As the whirlwind is starting to settle down, I’m slowly getting back into my carefully crafted routine. And by “carefully crafted” I mean carefully crafted, like really, following it and enforcing it every day. I am sticking to my personal rituals, doing my daily stroll to the end of the world, and this morning I got back to my guitar practice. To be honest, I didn’t interrupt it completely, even in the midst of the disconcerting news, but I barely did it, just a few minutes in the evening, so I can cross it off from my list. On a normal day, I practice three times, for an average of one and a half hour.

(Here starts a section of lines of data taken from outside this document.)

Lemma buildStructure_keys (o : MapOrder) (dec : Decoders)
    (params : list SsmParameter) basePath stripPrefix sortByDependencies k :
  (∀ q, q ∈ params → (levelOf basePath stripPrefix q).1 ≠ ".") →
  is_Some (buildStructure o dec params basePath stripPrefix sortByDependencies !! k)
  ↔ ∃ q, q ∈ params ∧ (levelOf basePath stripPrefix q).1 = k.
Proof.
  intros Hnoroot.
  pose proof (organize_level_is_Some params basePath stripPrefix) as Hdom.
  destruct params as [|q0 params].
  { simpl. rewrite lookup_empty. split; [by intros [? [=]]|].
    by intros (q & []%elem_of_nil & _). }
  unfold buildStructure.
  rewrite buildGenericStructure_is_Some. split.
  - intros [(m0 & Hm0 & _)|[_ Hk]]; [|by apply Hdom].
    assert (is_Some (organizeParametersByLevel (q0 :: params) basePath stripPrefix
                     !! ".")) as (q & Hq & Hl)%Hdom by eauto.
    by destruct (Hnoroot q).
  - intros Hk. right. split; [|by apply Hdom].
    destruct Hk as (q & Hq & <-). by apply Hnoroot.
Qed.

(** X8. Where the nested levels put the values. For a parameter set with
    no parameter in the root level, the keys of the tree are the level
    keys of the parameters, and under the key of a level [L]:
    - the only child of the level is stored as its parsed value when its
      child key is [.], and otherwise at the end of the chain of its
      child path;
    - several children whose child keys hold no slash are stored as a
      sequence of their parsed values, in some order;
    - several children of which one child key holds a slash are stored
      as a mapping in which, when no child path continues another one,
      each parsed value is found along the segments of its child path. *)
Theorem buildStructure_placement (o : MapOrder) (dec : Decoders)
    (params : list SsmParameter) (basePath : string)
    (stripPrefix sortByDependencies : bool) :
  let levels := organizeParametersByLevel params basePath stripPrefix in
  let tree := buildStructure o dec params basePath stripPrefix sortByDependencies in
  let leaf param := parseParameterValue dec (Value param) in
  let flat (m : gmap string SsmParameter) :=
    ∀ c, is_Some (m !! c) → GoStrings.Count c = 0%Z in
  (∀ q, q ∈ params → (levelOf basePath stripPrefix q).1 ≠ ".") →
  (∀ k, is_Some (tree !! k) ↔
        ∃ q, q ∈ params ∧ (levelOf basePath stripPrefix q).1 = k)
  ∧ ∀ L m, levels !! L = Some m →
      (∀ c param, m = {[ c := param ]} →
         if decide (c = ".") then tree !! L = Some (leaf param)
         else getPath (L :: GoStrings.Split c) (VMap tree) = Some (leaf param))
      ∧ (1 < size m → flat m →
         ∃ items, tree !! L = Some (VSeq items)
                  ∧ items ≡ₚ (λ kv, leaf kv.2) <$> map_to_list m)
      ∧ (1 < size m → ¬ flat m → prefixFree m →
         ∀ c param, m !! c = Some param →
           getPath (L :: GoStrings.Split c) (VMap tree) = Some (leaf param)).
Proof.
  intros levels tree leaf flat Hnoroot.
  pose proof (organize_level_is_Some params basePath stripPrefix) as Hdom.
  fold levels in Hdom.
  assert (levels !! "." = None) as Hdot.
  { apply eq_None_not_Some. rewrite Hdom. intros (q & Hq & Hl). by apply (Hnoroot q). }
  split.
  - intros k. by apply buildStructure_keys.
  - intros L m Hm.
    assert (L ≠ ".") as HL by (intros ->; congruence).
    assert (tree = buildGenericStructure o dec levels) as Htree.
    { unfold tree, buildStructure. destruct params; [|done].
      assert (is_Some (levels !! L)) as Hsome by eauto.
      apply Hdom in Hsome as (q & []%elem_of_nil & _). }
    assert (∀ v, (∀ result, processNestedLevel o dec result L m = <[L := v]> result) →
                 tree !! L = Some v) as Hemit.
    { intros v Hv. rewrite Htree.
      apply (buildGenericStructure_nested o dec levels L m v HL Hm Hv).
      intros m0. by rewrite Hdot. }
    split_and!.
    + intros c param ->.
      pose proof (Hemit _ (λ result, processNestedLevel_single o dec result L c param))
        as Hv.
      case_decide as Hc; [done|]. rewrite getPath_cons, Hv. simpl.
      apply getPath_buildNestedObject.
    + intros Hsz Hflat. exists (buildArrayFromMap o dec m). split.
      * apply Hemit. intros result. rewrite processNestedLevel_many by lia.
        assert (shouldBeArray o m = true) as -> by (by apply shouldBeArray_spec).
        done.
      * apply buildArrayFromMap_Permutation.
    + intros Hsz Hflat Hfree c param Hc.
      rewrite getPath_cons, (Hemit (VMap (buildNestedStructure o dec m))).
      * simpl. by apply getPath_buildNestedStructure.
      * intros result. rewrite processNestedLevel_many by lia.
        destruct (shouldBeArray o m) eqn:Hsba; [|done].
        apply shouldBeArray_spec in Hsba as [_ ?]. done.
Qed.
(** ** Grids without life *)

Lemma alive_sum_all_zero (a : list Z) :
  Forall (fun v => v = 0) a -> alive_sum a = 0.
Proof.
  unfold alive_sum. generalize 0 at 2 3. intros c Ha. revert c.
  induction Ha as [| v a -> _ IH]; intros c; cbn; [done |].
  rewrite Z.add_0_r. apply IH.
Qed.

Lemma neighbour_alive_count_dead (g : grid) (x y : Z) :
  Forall (fun v => v = 0) (st_A g) -> neighbour_alive_count g x y = 0.
Proof.
  intros HA. unfold neighbour_alive_count.
  induction (torus_neighbours g x y) as [| c cs IH]; cbn; [done |].
  rewrite IH, (rd_Forall_default (fun v => v = 0) 0 (st_A g) _ eq_refl HA). done.
Qed.

(** A tick on a grid without live cells: nothing is born, the count is 0
    and the bookkeeping leaves the fertility alone. *)
Lemma dead_tick (r : rules) (g : grid) :
  well_formed g -> Forall (fun v => v = 0) (st_A g) ->
  Forall (fun v => v = 0) (st_A (step r g).1) /\
  (step r g).2 = 0 /\
  forall x y, 0 <= x < st_W g -> 0 <= y < st_H g ->
    rd 0%Q (st_F (transitions r (aggregate g)).1) (idx g x y) =
    rd 0%Q (st_F g) (idx g x y).
Proof.
  intros Hwf HA.
  pose proof Hwf as (HW & HH & HN & Hsized & Hbin).
  pose proof Hsized as (HlA & HlF & HlA2 & HlFs & HlNs).
  assert (Hcell : forall x y, 0 <= x < st_W g -> 0 <= y < st_H g ->
            rd 0 (st_A (step r g).1) (idx g x y) = 0).
  { intros x y Hx Hy.
    destruct (next_liveness r g x y Hwf Hx Hy) as [Hrule Hzero].
    cbn zeta in Hrule, Hzero. apply Hzero. rewrite Hrule.
    rewrite (neighbour_alive_count_dead g x y HA).
    rewrite (rd_Forall_default (fun v => v = 0) 0 (st_A g) _ eq_refl HA).
    intros [(_ & ? & _) | (? & _)]; lia. }
  assert (Hdead : Forall (fun v => v = 0) (st_A (step r g).1)).
  { apply (Forall_rd 0). intros i Hi.
    destruct (step_frame r g) as (a2 & f & fs & ns & Heq & Ha2 & _).
    assert (Hi' : 0 <= i < st_N g) by (rewrite Heq in Hi; cbn in Hi; lia).
    destruct (idx_surjective g i HW HN Hi') as (Hx & Hy & Hidx).
    rewrite <- Hidx. by apply Hcell. }
  split; [exact Hdead |].
  split; [rewrite step_count by done; by apply alive_sum_all_zero |].
  intros x y Hx Hy.
  destruct (step_cell r g x y HN Hsized Hx Hy) as (_ & _ & _ & Hbk & Hnx & _).
  rewrite Hbk. rewrite <- Hnx, (Hcell x y Hx Hy).
  apply booked_F_cases; [| done].
  by apply (rd_Forall_default (fun v => v = 0) 0 (st_A g) _ eq_refl HA).
Qed.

Today, I practiced again in the morning, after two days of pause. It was just two days, but I could really observe a difference. Not necessarily in the skill (I don’t even have that much of it, to be honest, still a rookie beginner), but in the way I perceived it. Some chord changes were a bit more clear, playing in constant rhythm was feeling more wholesome and my entire practice had a strange feeling of freshness, and yet comfortable familiarity.

And at that moment I realized what I was feeling was the “picking it up from where you left” situation. I hope you have good, reliable friends in your life, because that’s the easiest way to explain this. So, if you have good, reliable friends, you know that you can meet in two days, or in two years, and it won’t make any difference. No matter how much time has passed, you will still be able to pick it up from where you left.

Every time we are truly in sync with someone, or with something, we’re creating an interruptible connection. If the sync is deep, profound and fulfilling, it will still float inside, unchanged, ready to surface again when we’re touching the same ground again. Every time we’re doing something that has a profound effect on us, like the guitar practice has on me, we’re immersing so deeply, that no other distraction will parasite our attention.

And it’s this attention, this focus, this identification with the task at hand, that will help that something gain some gravity, some life, some deep meaning, it will help it survive in our internal world for years.

It’s this immersion that will slowly create a pleasant feeling of familiarity that will always make reconnection so simple and natural, with no friction whatsoever, just a space opening for more joy and harmony.

And that was the post for today, time for my pre-lunch guitar practice now.